**Work request**
Every line containing "lstrip" should be copied out. Go through the entries and find them.

[Saved entries]

◆ ◆ ◆ ◆ ◆ ◆ ◆

(** * nonebot-plugin-anipusher: the push pipeline

    A shallow embedding of the push pipeline of the plugin
    (core/pushprocess): the merge buffer ([push_buffer.py]), the
    normalizer ([data_picker.py]), the image selector
    ([image_selector.py]) and the orchestrator ([push_manager.py]),
    together with the properties of these components; and of two of
    their collaborators, the line renderers of [message_factory.py] and
    the upsert and select generators of
    [database/statement_generator.py].

    Conventions of the embedding.
    - Python values are the terms of [Py.value]; a dict with string keys
      is a [gmap string value], or a list of pairs in insertion order
      where the order of the keys decides the result.  Floats are not
      part of the universe.
    - A Python [str] is a [string], i.e. its UTF-8 bytes.  Case
      conversion, whitespace and the regular-expression class [\d] are
      the ASCII ones; text with non-ASCII digits, whitespace or cased
      letters is read through that approximation.
    - Code that may raise lives in the monad [Py.result]; [try]/[except]
      is [Py.catch].
    - What the plugin gets from outside (CPython's [repr] of containers,
      [json.loads], [datetime], the store, the transport, the network,
      configuration) is a [Variable] of a [Section] or a field of an
      oracle record: the theorems hold for every behaviour of it. *)

From stdpp Require Import gmap strings list fin_maps sorting.
From Stdlib Require Import ZArith Lia DecimalString Ascii.

#[local] Set Warnings "-register-all".
#[local] Open Scope Z_scope.

(* ===================================================================== *)
(** ** Python values and the builtins the pipeline uses                   *)
(* ===================================================================== *)

Module Py.

Inductive value : Type :=
| VNone
| VBool (b : bool)
| VInt (z : Z)
| VStr (s : string)
| VList (l : list value)
| VDict (d : gmap string value).

(** The exceptions that the modelled code can meet. *)
Inductive exn : Type :=
| ValueError | TypeError | AttributeError | IndexError | JSONDecodeError
| AppError (msg : string) | OtherError.

Inductive result (A : Type) : Type :=
| Ok (a : A)
| Raise (e : exn).
Arguments Ok {A} a.
Arguments Raise {A} e.

Definition bind {A B} (m : result A) (k : A → result B) : result B :=
  match m with Ok a => k a | Raise e => Raise e end.

(** [try: m except Exception: h] *)
Definition catch {A} (m : result A) (h : exn → result A) : result A :=
  match m with Ok a => Ok a | Raise e => h e end.

Definition raises {A} (m : result A) : Prop := ∃ e, m = Raise e.
Definition returns {A} (m : result A) : Prop := ∃ a, m = Ok a.

(** [bool(v)] *)
Definition truthy (v : value) : bool :=
  match v with
  | VNone => false
  | VBool b => b
  | VInt z => negb (z =? 0)
  | VStr s => negb (String.eqb s "")
  | VList l => match l with [] => false | _ => true end
  | VDict d => negb (bool_decide (d = ∅))
  end.

(** [a or b] *)
Definition py_or (a b : value) : value := if truthy a then a else b.

(** [d.get(k)] and [d.get(k, dflt)] on a dict. *)
Definition get (d : gmap string value) (k : string) : value :=
  default VNone (d !! k).
Definition get_or (d : gmap string value) (k : string) (dflt : value) : value :=
  default dflt (d !! k).

(** *** Characters and strings *)

Definition is_digit (c : ascii) : bool :=
  let n := nat_of_ascii c in ((48 <=? n) && (n <=? 57))%nat.

Definition is_space (c : ascii) : bool :=
  let n := nat_of_ascii c in
  (((9 <=? n) && (n <=? 13)) || ((28 <=? n) && (n <=? 32)))%nat.

Definition lower_char (c : ascii) : ascii :=
  let n := nat_of_ascii c in
  if ((65 <=? n) && (n <=? 90))%nat then ascii_of_nat (n + 32) else c.

Definition upper_char (c : ascii) : ascii :=
  let n := nat_of_ascii c in
  if ((97 <=? n) && (n <=? 122))%nat then ascii_of_nat (n - 32) else c.

Fixpoint map_string (f : ascii → ascii) (s : string) : string :=
  match s with
  | EmptyString => EmptyString
  | String c r => String (f c) (map_string f r)
  end.

(** [s.lower()], [s.upper()] *)
Definition lower : string → string := map_string lower_char.
Definition upper : string → string := map_string upper_char.

Fixpoint lstrip (s : string) : string :=
  match s with
  | String c r => if is_space c then lstrip r else s
  | EmptyString => EmptyString
  end.

Fixpoint rstrip (s : string) : string :=
  match s with
  | EmptyString => EmptyString
  | String c r =>
      match rstrip r with
      | EmptyString => if is_space c then EmptyString else String c EmptyString
      | r' => String c r'
      end
  end.

(** [s.strip()] *)
Definition strip (s : string) : string := rstrip (lstrip s).

(** [needle in s] *)
Fixpoint contains (needle s : string) : bool :=
  String.prefix needle s ||
  match s with
  | EmptyString => false
  | String _ r => contains needle r
  end.

(** [sep.join(l)] *)
Definition join (sep : string) (l : list string) : string := String.concat sep l.

(** *** Integers and text *)

(** [str(z)] for an int. *)
Definition str_of_Z (z : Z) : string := NilZero.string_of_int (Z.to_int z).

Definition digit_val (c : ascii) : Z := Z.of_nat (nat_of_ascii c) - 48.

Fixpoint digits_acc (s : string) (acc : Z) : Z :=
  match s with
  | EmptyString => acc
  | String c r => digits_acc r (10 * acc + digit_val c)
  end.

(** [int(s)] for a string of decimal digits. *)
Definition int_of_digits (s : string) : Z := digits_acc s 0.

Fixpoint take_digits (s : string) : string :=
  match s with
  | String c r => if is_digit c then String c (take_digits r) else EmptyString
  | EmptyString => EmptyString
  end.

(** [re.search(r'\d+', s)]: the first maximal run of digits, if any. *)
Fixpoint search_digits (s : string) : option string :=
  match s with
  | EmptyString => None
  | String c r =>
      if is_digit c then Some (String c (take_digits r)) else search_digits r
  end.

Fixpoint all_digits (s : string) : bool :=
  match s with
  | EmptyString => true
  | String c r => is_digit c && all_digits r
  end.

(** [s.isdigit()] *)
Definition isdigit (s : string) : bool :=
  negb (String.eqb s "") && all_digits s.

(** The format specification [:02d]: sign-aware zero padding to width 2. *)
Definition fmt02d (z : Z) : string :=
  if (0 <=? z) && (z <? 10) then "0" +:+ str_of_Z z else str_of_Z z.

Section Str.
(** CPython's [repr] of a list or dict (element layout, quoting and
    escaping); no property of it is used. *)
Variable py_repr : value → string.

(** [str(v)] *)
Definition py_str (v : value) : string :=
  match v with
  | VNone => "None"
  | VBool true => "True"
  | VBool false => "False"
  | VInt z => str_of_Z z
  | VStr s => s
  | VList _ | VDict _ => py_repr v
  end.
End Str.

End Py.

Import Py.

#[global] Instance result_ret : MRet Py.result := λ A a, Py.Ok a.
#[global] Instance result_bind : MBind Py.result := λ A B k m, Py.bind m k.

(* ===================================================================== *)
(** ** push_buffer.py: the merge buffer                                   *)
(* ===================================================================== *)

Module PushBuffer.

(** The fixed labels of the source. *)
Definition UNKNOWN_RANGE : string := "未知".
Definition LABEL_LIBRARY_BATCH : string := "媒体库批量更新".
Definition LABEL_MERGED_DOWNLOAD : string := "下载合并推送".

(** One rendered run: [f"E{start:02d}"] or [f"E{start:02d}-E{end:02d}"]. *)
Definition render_run (start end_ : Z) : string :=
  if start =? end_ then "E" +:+ fmt02d start
  else "E" +:+ fmt02d start +:+ "-E" +:+ fmt02d end_.

(** The [for i in range(1, len(episode_numbers))] loop followed by the
    final append; [ranges], [start], [end_] are the loop's variables. *)
Fixpoint range_loop (rest : list Z) (ranges : list string) (start end_ : Z)
  : list string :=
  match rest with
  | [] => ranges ++ [render_run start end_]
  | x :: rest' =>
      if x =? end_ + 1 then range_loop rest' ranges start x
      else range_loop rest' (ranges ++ [render_run start end_]) x x
  end.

◆ ◆ ◆ ◆ ◆ ◆ ◆

**Your solution**
Fixpoint lstrip (s : string) : string :=
  | String c r => if is_space c then lstrip r else s
Definition strip (s : string) : string := rstrip (lstrip s).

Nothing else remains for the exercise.